Exercise: Look through the material below and copy exactly the lines from the line with "else match result with" to the line with "let s := fail_queue", those two lines included.

Records for the task:
========================================
(* ===== verification/Lazy.v ===== *)
(** * Wake-on-first-call for lazy plugins (src/plugins/lazy.rs)

    The waker task of [LazyStarter::run]: one definition per branch of its
    select loop. The starts and stops it runs off-loop are the lists of calls in
    flight [lz_starts] and [lz_stops]; their results come back as steps. What the
    task did with the calls it was handed is recorded in [lz_log]: re-injected
    into the router's queue, answered with an error, or dropped because the
    router is gone. A branch is one step: the sends it awaits are taken as
    completed when it ends. *)

From S2P Require Import Prelude Errors Wire Validate Registry Events Kernel.

Record Waking := mkWaking {
  wk_queue : list IncomingMessage;
  wk_since : Z;
  wk_starting : bool;
  wk_want_stop : bool;
  wk_stopping : bool
}.

Inductive LazyOut :=
| Reinjected (plugin_id : string) (msg : IncomingMessage)
| Answered (msg : IncomingMessage) (status : ActionStatus) (error : string)
| Dropped (msg : IncomingMessage).

Record LazyStarter := mkLazy {
  lz_world : World;
  lz_waking : gmap string Waking;
  lz_starts : list string;
  lz_stops : list string;
  lz_log : list LazyOut
}.

Definition lz_reg (s : LazyStarter) : Registry := w_reg (lz_world s).
Definition lz_clk (s : LazyStarter) : Clock := w_clk (lz_world s).

Definition upd_world (f : World -> World) (s : LazyStarter) : LazyStarter :=
  mkLazy (f (lz_world s)) (lz_waking s) (lz_starts s) (lz_stops s) (lz_log s).
Definition upd_registry (f : Registry -> Registry) (s : LazyStarter) : LazyStarter :=
  upd_world (upd_reg f) s.
Definition set_waking (m : gmap string Waking) (s : LazyStarter) : LazyStarter :=
  mkLazy (lz_world s) m (lz_starts s) (lz_stops s) (lz_log s).
Definition set_starts (l : list string) (s : LazyStarter) : LazyStarter :=
  mkLazy (lz_world s) (lz_waking s) l (lz_stops s) (lz_log s).
Definition set_stops (l : list string) (s : LazyStarter) : LazyStarter :=
  mkLazy (lz_world s) (lz_waking s) (lz_starts s) l (lz_log s).
Definition log_out (o : list LazyOut) (s : LazyStarter) : LazyStarter :=
  mkLazy (lz_world s) (lz_waking s) (lz_starts s) (lz_stops s) (lz_log s ++ o).

Definition MAX_QUEUED : nat := 64.
Definition ALLOW_TTL : Z := from_secs 5.

Section lazy.
Context `{Wire}.

(** [fail_msg]: an error reply shaped like the router's own *)
Definition fail_msg (msg : IncomingMessage) (status : ActionStatus) (error : string)
    (s : LazyStarter) : LazyStarter :=
  log_out [Answered msg status error]
    (upd_world (fun w =>
       match decode (f_payload (m_frame msg)) with
       | None => w
       | Some env =>
           match env_payload env with
           | Some (PActionRequest req) =>
               send_envelope (m_write_tx msg)
                 (envelope_reply (env_message_id env) (PActionResponse
                    (mkActionResponse (rq_action_id req) (action_status_i32 status) [] error))) w
           | _ => w
           end
       end) s).

Definition fail_queue (plugin_id : string) (queue : list IncomingMessage) (s : LazyStarter)
    : LazyStarter :=
  foldl (fun s msg => fail_msg msg ActionError
           ("lazy plugin " +:+ plugin_id +:+ " failed to start") s) s queue.

Definition request_action (msg : IncomingMessage) : option string :=
  match decode (f_payload (m_frame msg)) with
  | None => None
  | Some env =>
      match env_payload env with
      | Some (PActionRequest r) => Some (rq_action r)
      | _ => None
      end
  end.

(** [reinject]; [open] says whether the router still receives. A failed send
    abandons the rest of the queue. *)
Definition reinject (open : bool) (plugin_id : string) (queue : list IncomingMessage)
    (s : LazyStarter) : LazyStarter :=
  if open then
    foldl (fun s msg => log_out [Reinjected plugin_id msg]
             (upd_registry (lazy_gate_allow (lz_clk s) plugin_id (m_addr msg)) s)) s queue
  else
    match queue with
    | [] => s
    | msg :: _ =>
        log_out (Dropped <$> queue)
          (upd_registry (lazy_gate_allow (lz_clk s) plugin_id (m_addr msg)) s)
    end.

(** [spawn_start] and [spawn_stop]: the slot and the call now in flight *)
Definition spawn_start (plugin_id : string) (w : Waking) (s : LazyStarter) : LazyStarter :=
  set_waking (<[plugin_id := mkWaking (wk_queue w) (clk_now (lz_clk s)) true
                               (wk_want_stop w) (wk_stopping w)]> (lz_waking s))
    (set_starts (plugin_id :: lz_starts s) s).

Definition spawn_stop (plugin_id : string) (w : Waking) (s : LazyStarter) : LazyStarter :=
  set_waking (<[plugin_id := mkWaking (wk_queue w) (wk_since w) (wk_starting w)
                               (wk_want_stop w) true]> (lz_waking s))
    (set_stops (plugin_id :: lz_stops s) s).

Definition on_wake_request (open : bool) (req : WakeRequest) (s : LazyStarter) : LazyStarter :=
  let id := wr_plugin_id req in
  let msg := wr_msg req in
  match lz_waking s !! id with
  | Some w =>
      if (MAX_QUEUED <=? length (wk_queue w))%nat
      then fail_msg msg ActionError "lazy start queue full" s
      else set_waking (<[id := mkWaking (wk_queue w ++ [msg]) (wk_since w) (wk_starting w)
                                 (wk_want_stop w) (wk_stopping w)]> (lz_waking s)) s
  | None =>
      if bool_decide (is_Some (get id (lz_reg s))) then
        let served := match request_action msg with
                      | None => false
                      | Some action =>
                          match find_action_provider action (lz_reg s) with
                          | Found p => pe_plugin_id p =s id
                          | _ => false
                          end
                      end in
        if served then reinject open id [msg] s
        else fail_msg msg ActionNotFound
               ("lazy plugin " +:+ id +:+ " does not provide action "
                +:+ default EmptyString (request_action msg)) s
      else
        let s := upd_registry (touch_used (lz_clk s) id) s in
        let s := upd_registry (lazy_gate_hold id) s in
        spawn_start id (mkWaking [msg] (clk_now (lz_clk s)) false false false) s
  end.

(** A result takes its call out of flight. *)
Fixpoint remove_one (id : string) (l : list string) : list string :=
  match l with
  | [] => []
  | x :: l' => if x =s id then l' else x :: remove_one id l'
  end.

Definition on_start_result (id : string) (result : Result unit VynkorError) (s : LazyStarter)
    : LazyStarter :=
  let s := set_starts (remove_one id (lz_starts s)) s in
  match lz_waking s !! id with
  | None => s
  | Some w =>
      let w := mkWaking (wk_queue w) (wk_since w) false (wk_want_stop w) (wk_stopping w) in
      if wk_want_stop w then spawn_stop id w s
      else match result with
           | Ok _ => set_waking (<[id := w]> (lz_waking s)) s
           | Err _ =>
               fail_queue id (wk_queue w)
                 (upd_registry (lazy_gate_release id)
                    (set_waking (delete id (lz_waking s)) s))
           end
  end.

Definition on_stopped (id : string) (s : LazyStarter) : LazyStarter :=
  let s := set_stops (remove_one id (lz_stops s)) s in
  match lz_waking s !! id with
  | None => s
  | Some w =>
      let w := mkWaking (wk_queue w) (wk_since w) (wk_starting w) false false in
      match wk_queue w with
      | [] => upd_registry (lazy_gate_release id) (set_waking (delete id (lz_waking s)) s)
      | _ => spawn_start id w (upd_registry (lazy_gate_hold id) s)
      end
  end.

(** The three passes of [poll_waking] *)
Definition settled_slot (w : Waking) : bool := negb (wk_stopping w || wk_want_stop w).

Definition ready_ids (s : LazyStarter) : list string :=
  (base.filter (fun kw => settled_slot kw.2 && bool_decide (is_Some (get kw.1 (lz_reg s))) = true)
     (map_to_list (lz_waking s))).*1.

Definition expired_ids (start_timeout : Z) (s : LazyStarter) : list string :=
  (base.filter (fun kw => settled_slot kw.2 && bool_decide (get kw.1 (lz_reg s) = None)
      && (start_timeout <=? duration_since (clk_now (lz_clk s)) (wk_since kw.2))%Z = true)
     (map_to_list (lz_waking s))).*1.

Definition drain_ready (open : bool) (s : LazyStarter) (id : string) : LazyStarter :=
  match lz_waking s !! id with
  | None => s
  | Some w => reinject open id (wk_queue w) (set_waking (delete id (lz_waking s)) s)
  end.

Definition expire_slot (s : LazyStarter) (id : string) : LazyStarter :=
  match lz_waking s !! id with
  | None => s
  | Some w =>
      let s := fail_queue id (wk_queue w) s in
      let s := upd_registry (lazy_gate_release id) s in
      let w := mkWaking [] (wk_since w) (wk_starting w) true (wk_stopping w) in
      if wk_starting w then set_waking (<[id := w]> (lz_waking s)) s
      else spawn_stop id w s
  end.

Definition trim_gate (s : LazyStarter) (id : string) : LazyStarter :=
  if bool_decide (is_Some (lz_waking s !! id)) then s
  else
    let '(r, empty) := lazy_gate_trim (lz_clk s) id ALLOW_TTL (lz_reg s) in
    let s := upd_registry (fun _ => r) s in
    if empty then upd_registry (lazy_gate_release id) s else s.

Definition poll_waking (open : bool) (start_timeout : Z) (s : LazyStarter) : LazyStarter :=
  let ready := ready_ids s in
  let expired := expired_ids start_timeout s in
  let s := foldl (drain_ready open) s ready in
  let s := foldl expire_slot s expired in
  foldl trim_gate s (lazy_gate_ids (lz_reg s)).

Definition sweep_one (now : Z) (s : LazyStarter) (d : DormantPlugin) : LazyStarter :=
  let id := dp_plugin_id d in
  if bool_decide (is_Some (lz_waking s !! id)) || bool_decide (get id (lz_reg s) = None) then s
  else match idle_for_at id now (lz_reg s) with
       | None => upd_registry (touch_used (lz_clk s) id) s
       | Some idle =>
           if (idle <? dp_idle_stop d)%Z || has_pending_for_provider id (lz_reg s) then s
           else spawn_stop id (mkWaking [] now false false false)
                  (upd_registry (lazy_gate_hold id) s)
       end.

Definition sweep_idle (now : Z) (s : LazyStarter) : LazyStarter :=
  foldl (sweep_one now) s (list_dormant (lz_reg s)).

(** One branch of the select loop, labelled with the request it received; the
    poll branch is guarded. *)
Inductive waker_step (start_timeout : Z) : option WakeRequest -> LazyStarter -> LazyStarter -> Prop :=
| wk_request open req rest cap closed s :
    w_lazy (lz_world s) = Some (mkWakeChan cap (req :: rest) closed) ->
    waker_step start_timeout (Some req) s
      (on_wake_request open req
         (upd_world (set_lazy (Some (mkWakeChan cap rest closed))) s))
| wk_started id result s :
    id ∈ lz_starts s -> waker_step start_timeout None s (on_start_result id result s)
| wk_stopped id s :
    id ∈ lz_stops s -> waker_step start_timeout None s (on_stopped id s)
| wk_poll open s :
    negb (bool_decide (lz_waking s = ∅)) || has_lazy_gates (lz_reg s) = true ->
    waker_step start_timeout None s (poll_waking open start_timeout s)
| wk_sweep now s : waker_step start_timeout None s (sweep_idle now s).

(** Runs of the waker beside the other tasks, which may do anything to the
    shared state between its steps; the list is the requests received so far. *)
Inductive waker_run (start_timeout : Z) : list WakeRequest -> LazyStarter -> Prop :=
| run_init w : waker_run start_timeout [] (mkLazy w ∅ [] [] [])
| run_step rcv o s s' :
    waker_run start_timeout rcv s -> waker_step start_timeout o s s' ->
    waker_run start_timeout (rcv ++ from_option (fun r => [r]) [] o) s'
| run_others rcv w s :
    waker_run start_timeout rcv s -> waker_run start_timeout rcv (upd_world (fun _ => w) s).
End lazy.
(* ===== verification/LazyProps.v ===== *)
(** * Properties of the lazy waker (src/plugins/lazy.rs)

    Every call handed to the waker is kept, delivered once or answered once;
    calls for one plugin are delivered in arrival order; starts and stops of one
    plugin are serialised as long as a start returns before its plugin is
    drained; the idle sweep stops exactly the plugins it should. *)

From S2P Require Import Prelude Errors Wire Validate Registry RegistryInv RegistryProps Events.
From S2P Require Import Kernel Lazy.

(** ** Accounting *)
Definition out_msg (o : LazyOut) : IncomingMessage :=
  match o with Reinjected _ m => m | Answered m _ _ => m | Dropped m => m end.

Definition queued (m : gmap string Waking) : list IncomingMessage :=
  concat (wk_queue <$> (map_to_list m).*2).

(** Every call the waker still holds or has settled. *)
Definition calls (s : LazyStarter) : list IncomingMessage :=
  queued (lz_waking s) ++ (out_msg <$> lz_log s).

Definition queue_of (id : string) (s : LazyStarter) : list IncomingMessage :=
  match lz_waking s !! id with Some w => wk_queue w | None => [] end.

Definition reinjected_for (id : string) (log : list LazyOut) : list IncomingMessage :=
  omap (fun o => match o with
                 | Reinjected p m => if p =s id then Some m else None
                 | _ => None
                 end) log.

Definition received_for (id : string) (rcv : list WakeRequest) : list IncomingMessage :=
  omap (fun r => if wr_plugin_id r =s id then Some (wr_msg r) else None) rcv.

(** The calls for [id], delivered first and then waiting, in order. *)
Definition line_of (id : string) (s : LazyStarter) : list IncomingMessage :=
  reinjected_for id (lz_log s) ++ queue_of id s.

Definition queues_bounded (s : LazyStarter) : Prop :=
  forall id, (length (queue_of id s) <= MAX_QUEUED)%nat.

Lemma queued_insert m id w :
  m !! id = None -> queued (<[id := w]> m) ≡ₚ wk_queue w ++ queued m.
Proof.
  intros Hn. unfold queued. by rewrite (map_to_list_insert m id w Hn).
Qed.

Lemma queued_delete m id w :
  m !! id = Some w -> queued m ≡ₚ wk_queue w ++ queued (delete id m).
Proof.
  intros Hs. rewrite <- queued_insert by apply lookup_delete_eq.
  by rewrite insert_delete_id.
Qed.

Lemma queued_replace m id w w' :
  m !! id = Some w -> queued (<[id := w']> m) ≡ₚ wk_queue w' ++ queued (delete id m).
Proof.
  intros Hs. rewrite <- queued_insert by apply lookup_delete_eq.
  by rewrite insert_delete_eq.
Qed.

(** What one piece of the waker may do to its calls: take in [new], lose and
    duplicate nothing, keep each plugin's line in order and every queue within
    its bound. *)
Record accounted (new : list WakeRequest) (s s' : LazyStarter) : Prop := {
  ac_calls : calls s' ≡ₚ calls s ++ (wr_msg <$> new);
  ac_line id : line_of id s' `sublist_of` line_of id s ++ received_for id new;
  ac_bound : queues_bounded s -> queues_bounded s'
}.

Lemma accounted_refl s : accounted [] s s.
Proof. split; [by rewrite app_nil_r|intros; by rewrite app_nil_r|done]. Qed.

Lemma accounted_trans new s1 s2 s3 :
  accounted [] s1 s2 -> accounted new s2 s3 -> accounted new s1 s3.
Proof.
  intros [C1 L1 B1] [C2 L2 B2]. split; [|intros id|auto].
  - rewrite C2, C1. by rewrite app_nil_r.
  - etransitivity; [apply L2|]. apply sublist_app; [|done].
    specialize (L1 id). by rewrite app_nil_r in L1.
Qed.

Lemma accounted_foldl {A} (f : LazyStarter -> A -> LazyStarter) l s :
  (forall s x, accounted [] s (f s x)) -> accounted [] s (foldl f s l).
Proof.
  intros Hf. revert s. induction l as [|x l IH]; intros s; simpl; [apply accounted_refl|].
  eapply accounted_trans; [apply Hf|apply IH].
Qed.

(** Steps that move neither slots nor the log. *)
Lemma accounted_quiet s s' :
  lz_waking s' = lz_waking s -> lz_log s' = lz_log s -> accounted [] s s'.
Proof.
  intros Hw Hl. split; unfold calls, line_of, queues_bounded, queue_of; rewrite ?Hw, ?Hl.
  - by rewrite app_nil_r.
  - intros id. by rewrite app_nil_r.
  - done.
Qed.

(** Settling calls: [settle] is how each one left. *)
Lemma reinjected_app id l l' :
  reinjected_for id (l ++ l') = reinjected_for id l ++ reinjected_for id l'.
Proof. apply omap_app. Qed.

(** A slot [id] that gives up its whole queue to the log. *)
Lemma accounted_settle id w s s' (out : list LazyOut) :
  lz_waking s !! id = Some w -> out_msg <$> out = wk_queue w ->
  (forall i, reinjected_for i out `sublist_of` if decide (i = id) then wk_queue w else []) ->
  lz_log s' = lz_log s ++ out ->
  (lz_waking s' = delete id (lz_waking s)
   \/ exists w', wk_queue w' = [] /\ lz_waking s' = <[id := w']> (lz_waking s)) ->
  accounted [] s s'.
Proof.
  intros Hw Hout Hre Hl Hm.
  assert (queued (lz_waking s') ≡ₚ queued (delete id (lz_waking s))
    /\ forall i, queue_of i s' = if decide (i = id) then [] else queue_of i s) as [Hq Ho].
  { unfold queue_of. destruct Hm as [->|(w' & Hw' & ->)]; (split; [|intros i; case_decide as Hi]).
    - done.
    - subst. by rewrite lookup_delete_eq.
    - by rewrite lookup_delete_ne.
    - rewrite (queued_replace _ _ _ _ Hw). by rewrite Hw'.
    - subst. by rewrite lookup_insert_eq.
    - by rewrite lookup_insert_ne. }
  split; unfold calls, line_of, queues_bounded.
  - rewrite Hq, (queued_delete _ _ _ Hw), Hl, fmap_app, Hout. simpl.
    rewrite app_nil_r. solve_Permutation.
  - intros i. rewrite Hl, reinjected_app, Ho, app_nil_r, <- app_assoc. apply sublist_app; [done|].
    specialize (Hre i). case_decide as Hi.
    + subst. unfold queue_of. rewrite Hw. by rewrite app_nil_r.
    + apply sublist_nil_r in Hre as ->. done.
  - intros Hb i. rewrite Ho. case_decide; [simpl; lia|apply Hb].
Qed.
(* ===== verification/Router.v ===== *)
(** * The message router (src/ipc/protocol/router.rs)

    One definition per arm of [handle_kernel_message], the peer paths
    [forward] and [broadcast], the relay to a bridged host, and one iteration
    of the [run_with_context] loop: [route_message] for a received frame,
    [prune_step] for the prune tick. A handler returns the new state and
    whether the message counts against the connection's error budget. The
    governor rate limiters are the interface [Governor]: one bucket per key. *)

From S2P Require Import Prelude Errors Wire Validate Registry Events Auth Kernel.

(** ** The governor crate *)
Class Governor := {
  bucket : Type;
  gov_check : Z -> Z -> option bucket -> bucket * bool; (* quota, now, state of the key *)
  gov_recent : Z -> Z -> bucket -> bool
}.

Record Limiter `{Governor} (K : Type) `{Countable K} := mkLimiter {
  lim_quota : Z;
  lim_state : gmap K bucket
}.
Arguments mkLimiter {_} K {_ _} _ _.
Arguments lim_quota {_ K _ _} _.
Arguments lim_state {_ K _ _} _.

(** [limiter.check_key(&k).is_ok()] *)
Definition check_key `{Governor, Countable K} (now : Z) (k : K) (l : Limiter K)
    : Limiter K * bool :=
  let '(b, ok) := gov_check (lim_quota l) now (lim_state l !! k) in
  (mkLimiter K (lim_quota l) (<[k := b]> (lim_state l)), ok).

Definition retain_recent `{Governor, Countable K} (now : Z) (l : Limiter K) : Limiter K :=
  mkLimiter K (lim_quota l)
    (base.filter (fun kb => gov_recent (lim_quota l) now kb.2 = true) (lim_state l)).

(** [rps.and_then(NonZeroU32::new).map(RateLimiter::keyed)] *)
Definition limiter_new `{Governor} (K : Type) `{Countable K} (rps : option Z)
    : option (Limiter K) :=
  match rps with
  | Some n => if (n =? 0)%Z then None else Some (mkLimiter K n ∅)
  | None => None
  end.

(** An optional limiter: absent means unlimited. *)
Definition check_opt `{Governor, Countable K} (now : Z) (k : K) (l : option (Limiter K))
    : option (Limiter K) * bool :=
  match l with
  | None => (None, true)
  | Some l => let '(l', ok) := check_key now k l in (Some l', ok)
  end.

(** ** The parameters of [run_with_context] *)
Record RouterCfg := mkRouterCfg {
  rc_jwt_validator : option JwtValidator;
  rc_start_time : Z;
  rc_config_path : option string;
  rc_mac_secret : option bytes;
  rc_legacy_plugin_mac : bool;
  rc_config_permissions : option (gmap string (list string));
  rc_ipc_rate_limit_rps : option Z;
  rc_action_caller_rate_limit_rps : option Z;
  rc_action_caller_max_concurrent : option Z;
  rc_action_timeout_ms : Z;
  rc_max_conn_errors : Z;
  rc_max_tracked_error_conns : nat;
  rc_session_idle_timeout_secs : option Z;
  rc_device_store : option DeviceStore;
  rc_device_callers : option (gmap string (list string));
  rc_load_config : string -> Result (string * Z) VynkorError;
  rc_set_log_level : string -> bool
}.

Definition now (w : World) : Z := clk_now (w_clk w).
========================================
Final answer:
      else match result with
           | Ok _ => set_waking (<[id := w]> (lz_waking s)) s
           | Err _ =>
               fail_queue id (wk_queue w)
                 (upd_registry (lazy_gate_release id)
                    (set_waking (delete id (lz_waking s)) s))
           end
  end.

Definition on_stopped (id : string) (s : LazyStarter) : LazyStarter :=
  let s := set_stops (remove_one id (lz_stops s)) s in
  match lz_waking s !! id with
  | None => s
  | Some w =>
      let w := mkWaking (wk_queue w) (wk_since w) (wk_starting w) false false in
      match wk_queue w with
      | [] => upd_registry (lazy_gate_release id) (set_waking (delete id (lz_waking s)) s)
      | _ => spawn_start id w (upd_registry (lazy_gate_hold id) s)
      end
  end.

(** The three passes of [poll_waking] *)
Definition settled_slot (w : Waking) : bool := negb (wk_stopping w || wk_want_stop w).

Definition ready_ids (s : LazyStarter) : list string :=
  (base.filter (fun kw => settled_slot kw.2 && bool_decide (is_Some (get kw.1 (lz_reg s))) = true)
     (map_to_list (lz_waking s))).*1.

Definition expired_ids (start_timeout : Z) (s : LazyStarter) : list string :=
  (base.filter (fun kw => settled_slot kw.2 && bool_decide (get kw.1 (lz_reg s) = None)
      && (start_timeout <=? duration_since (clk_now (lz_clk s)) (wk_since kw.2))%Z = true)
     (map_to_list (lz_waking s))).*1.

Definition drain_ready (open : bool) (s : LazyStarter) (id : string) : LazyStarter :=
  match lz_waking s !! id with
  | None => s
  | Some w => reinject open id (wk_queue w) (set_waking (delete id (lz_waking s)) s)
  end.

Definition expire_slot (s : LazyStarter) (id : string) : LazyStarter :=
  match lz_waking s !! id with
  | None => s
  | Some w =>
      let s := fail_queue id (wk_queue w) s in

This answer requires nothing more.